GOAL OF THE EXERCISE: Below are the records; give the number of lines in them that include the word "From", and nothing more.

(Saved data entries)
(* ===== verification/UwTools.v ===== *)
(** * libunwindstack: the other tools

    Models tools/unwind.cpp (the backtrace of a process), tools/unwind_reg_info.cpp (the rules for the
    registers at a pc of a file), tools/unwind_info.cpp (the unwind information of a file) and
    tools/unwind_symbols.cpp (the functions of a file).  A tool gives its exit code and its standard
    output.

    The tools use members of [Elf] and [ElfInterface] through accessors the headers of the repository
    do not declare ([class_type], [machine_type], [pt_loads], [gnu_debugdata_interface]); they stand
    for the members.  [Elf::GetSoname], which is not in the repository, is a parameter, and so is the
    order in which an unordered map is iterated.  The members [debug_frame_] and
    [gnu_debugdata_interface_] are null: nothing assigns them. *)

From S2P Require Import Prelude HawkPrivate HawkDumper UwDwarfMemory UwMemory UwMaps UwSymbols UwDwarfOp UwDwarfCfa UwDwarfEval.
From S2P Require Import UwDwarfSection UwDwarfLog UwDwarfFormat UwEhFrameHdr UwArmExidx UwArmLog UwRegs UwElfInterface UwElfArm UwElf UwBacktrace UwUnwinder UwOffline.

Definition line (s : string) : list Z := str s ++ [10].

(** ** tools/unwind.cpp *)

Module UnwindTool.
Import StackUnwinder OfflineTool.

Definition abi_name (a : ArchEnum) : option string :=
  match a with
  | ARCH_ARM => Some "arm"%string
  | ARCH_X86 => Some "x86"%string
  | ARCH_ARM64 => Some "arm64"%string
  | ARCH_X86_64 => Some "x86_64"%string
  | ARCH_UNKNOWN => None
  end.

Section WithTarget.
Context {L : Stepping}.
Variable T : Target.
Variable Arch_ : lregs -> ArchEnum.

PROBLEM SOLUTION: 2